How the Umaru Dikko Kidnap was foiled
However, Dikko’s abductors goofed and nemesis caught with them. The necessary documentation that would have ensured that the cargo could not be inspected was not provided. Also, the crates were not labelled as diplomatic bags, as required by Article 27(4) of the 1961 Vienna Convention on Diplomatic Relations. Dikko and the doctor who drugged him, Shapiro were placed in one crate while Mossad agents Alexander Barak and Felix Abithol occupied a second.
As a result, airport officials who had received an all-points bulletin alerting them to the abduction while the crates were being processed at the airport were able to open the crates without violating the convention and foil the kidnapping as well as arresting them all. Inside the crate, they found Umaru Dikko lying on his back in the corner of the crate, who was now unconscious, but the Israeli anaesthetist was very much awake.
Dikko had no shirt on, but he had a heart monitor on him, and a tube in his throat to hold his airway open. He had no shoes and socks on, just handcuffs around his ankles. There was also the Israeli doctor, obviously for keeping him alive.
He had no shirt on, he had a heart monitor on him, and his throat had a tube to hold his airway open. There were no shoes and socks just handcuff around his ankles. There was the Israeli doctor, obviously for keeping him alive. Though he was uninjured, Dikko was taken to a hospital for treatment.

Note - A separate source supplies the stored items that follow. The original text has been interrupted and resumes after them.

(* ===== verification/TxPoolLaws.v ===== *)
(** * Laws of the transaction pool

    The map of an account's transactions is the list of them in the order of
    their nonces.  The pool is consistent: the index by hash holds just the
    transactions of the lists, each in one place, and the heap of prices misses
    none. *)

From stdpp Require Import sorting.
From S2P Require Import Prelude BigMath Params Memory Rlp Interfaces Heap Precompiles Header StateTransition Transaction Block TxPool.

(** ** Lists in the order of their nonces *)

Definition later (a b : Transaction) : Prop := Nonce a < Nonce b.
#[export] Instance later_antisymm : AntiSymm (=) later.
Proof. intros a b. unfold later. lia. Qed.
#[export] Instance by_nonce_total : Total by_nonce.
Proof. intros a b. unfold by_nonce. lia. Qed.
#[export] Instance by_nonce_trans : Transitive by_nonce.
Proof. intros a b c. unfold by_nonce. lia. Qed.
Record nlisted (M : gmap Z Transaction) (l : list Transaction) : Prop := {
  nl_items : ∀ n tx, M !! n = Some tx ↔ tx ∈ l ∧ Nonce tx = n;
  nl_sorted : StronglySorted later l;
}.
Lemma later_nodup l : StronglySorted later l → NoDup (Nonce <$> l).
Proof.
  induction 1 as [|tx l Hl IH Hall]; [constructor|]. rewrite fmap_cons. apply NoDup_cons. split; [|done].
  intros (tx' & E & Hin)%list_elem_of_fmap. rewrite Forall_forall in Hall. specialize (Hall _ Hin). unfold later in Hall. lia.
Qed.
Lemma later_inj l a b : StronglySorted later l → a ∈ l → b ∈ l → Nonce a = Nonce b → a = b.
Proof.
  induction 1 as [|tx l Hl IH Hall]; [by intros ?%elem_of_nil|]. rewrite Forall_forall in Hall. unfold later in Hall.
  intros [->|Ha]%elem_of_cons [->|Hb]%elem_of_cons E; [done|specialize (Hall _ Hb); lia|specialize (Hall _ Ha); lia|by apply IH].
Qed.
Lemma nl_pairs M l : nlisted M l → map_to_list M ≡ₚ (λ tx, (Nonce tx, tx)) <$> l.
Proof.
  intros [Hi Hs]. apply NoDup_Permutation; [apply NoDup_map_to_list| |].
  - apply (NoDup_fmap_1 fst). rewrite <- list_fmap_compose. by apply later_nodup.
  - intros [n tx]. rewrite elem_of_map_to_list, Hi, list_elem_of_fmap. split; [intros [Hl <-]; by exists tx|intros (? & [= -> ->] & Hl); done].
Qed.
Lemma nl_values M l : nlisted M l → (map_to_list M).*2 ≡ₚ l.
Proof. intros H. rewrite (nl_pairs _ _ H), <- list_fmap_compose. by rewrite list_fmap_id. Qed.
Lemma nl_keys M l : nlisted M l → (map_to_list M).*1 ≡ₚ Nonce <$> l.
Proof. intros H. by rewrite (nl_pairs _ _ H), <- list_fmap_compose. Qed.
Lemma nl_size M l : nlisted M l → base.size M = length l.
Proof. intros H. rewrite <- length_map_to_list, (nl_pairs _ _ H). by rewrite length_fmap. Qed.
Lemma nl_unique M l l' : nlisted M l → nlisted M l' → l = l'.
Proof.
  intros H H'. apply (StronglySorted_unique later); [apply (nl_sorted _ _ H)|apply (nl_sorted _ _ H')|]. by rewrite <- (nl_values _ _ H), (nl_values _ _ H').
Qed.
Lemma nl_nil : nlisted ∅ [].
Proof. split; [|constructor]. intros n tx. rewrite lookup_empty, elem_of_nil. naive_solver. Qed.
Lemma later_filter (P : Transaction → Prop) `{!∀ tx, Decision (P tx)} l : StronglySorted later l → StronglySorted later (filter P l).
Proof.
  induction 1 as [|tx l Hl IH Hall]; [constructor|]. rewrite filter_cons. case_decide; [|done]. constructor; [done|].
  rewrite Forall_forall in Hall |- *. intros x Hx. apply list_elem_of_filter in Hx as [_ Hx]. by apply Hall.
Qed.
(** The part of a map that a predicate selects. *)
Lemma nl_filter (P : Transaction → Prop) `{!∀ tx, Decision (P tx)} M M' l : nlisted M l →
  (∀ n tx, M' !! n = Some tx ↔ M !! n = Some tx ∧ P tx) → nlisted M' (filter P l).
Proof.
  intros [Hi Hs] HM. split; [|by apply later_filter]. intros n tx. rewrite HM, Hi, list_elem_of_filter. tauto.
Qed.
Lemma later_app l1 l2 : StronglySorted later (l1 ++ l2) ↔ StronglySorted later l1 ∧ StronglySorted later l2 ∧ ∀ a b, a ∈ l1 → b ∈ l2 → later a b.
Proof.
  induction l1 as [|x l1 IH]; cbn.
  - split; [intros H; split_and!; [constructor|done|by intros ? ? ?%elem_of_nil]|tauto].
  - split.
    + inversion 1 as [|? ? Hs Hall]; subst. apply IH in Hs as (H1 & H2 & H3). apply Forall_app in Hall as [Ha Hb]. split_and!; [by constructor|done|].
      intros a b [->|Ha']%elem_of_cons Hb'; [|by apply H3]. rewrite Forall_forall in Hb. by apply Hb.
    + intros (H1 & H2 & H3). inversion H1 as [|? ? Hs Hall]; subst. constructor; [apply IH; split_and!; [done|done|intros; apply H3; [by right|done]]|].
      apply Forall_app. split; [done|]. apply Forall_forall. intros b Hb. apply H3; [by left|done].
Qed.
Lemma flat_sorted {RG : MapRange} M l : nlisted M l → merge_sort by_nonce (range M).*2 = l.
Proof.
  intros H. apply (StronglySorted_unique later); [|apply (nl_sorted _ _ H)|].
  - assert (Hp : merge_sort by_nonce (range M).*2 ≡ₚ l) by (by rewrite merge_sort_Permutation, (range_perm M), (nl_values _ _ H)).
    pose proof (StronglySorted_merge_sort by_nonce (range M).*2) as Hs. assert (Hnd : NoDup (Nonce <$> merge_sort by_nonce (range M).*2)).
    { rewrite Hp. by apply later_nodup, (nl_sorted _ _ H). }
    revert Hs Hnd. generalize (merge_sort by_nonce (range M).*2). intros k. induction 1 as [|tx k Hk IH Hall]; [constructor|].
    rewrite fmap_cons. intros [Hn Hnd]%NoDup_cons. constructor; [by apply IH|]. rewrite Forall_forall in Hall |- *. intros x Hx. specialize (Hall _ Hx).
    unfold by_nonce, later in *. assert (Nonce tx ≠ Nonce x) by (intros E; apply Hn; rewrite E; by apply list_elem_of_fmap_2). lia.
  - by rewrite merge_sort_Permutation, (range_perm M), (nl_values _ _ H).
Qed.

Shapiro, Barak, Abithol, and Yusufu were convicted and sentenced to prison terms of 10 to 14 years; however, they were released after serving between six to eight and a half years and were quietly deported from Britain. In retaliation, the Nigerian government arrested two British engineers accusing them of stealing aircraft and gave them a fourteen-year prison sentence.
Aftermath of the Umaru Dikko Kidnap
In the aftermath of the affair, the Nigerian government filed a formal extradition request for Dikko, but the British rejected it. This affected Buhari’s war against the Shagari-led government’s corruption as the British governments also rejected his requests to extradite other politicians, like Adisa Akinloye and Richard Akinjide, wanted in the country on charges of corruption and living in exile in the United Kingdom. Thus, Buhari’s fight against corruption was severely weakened.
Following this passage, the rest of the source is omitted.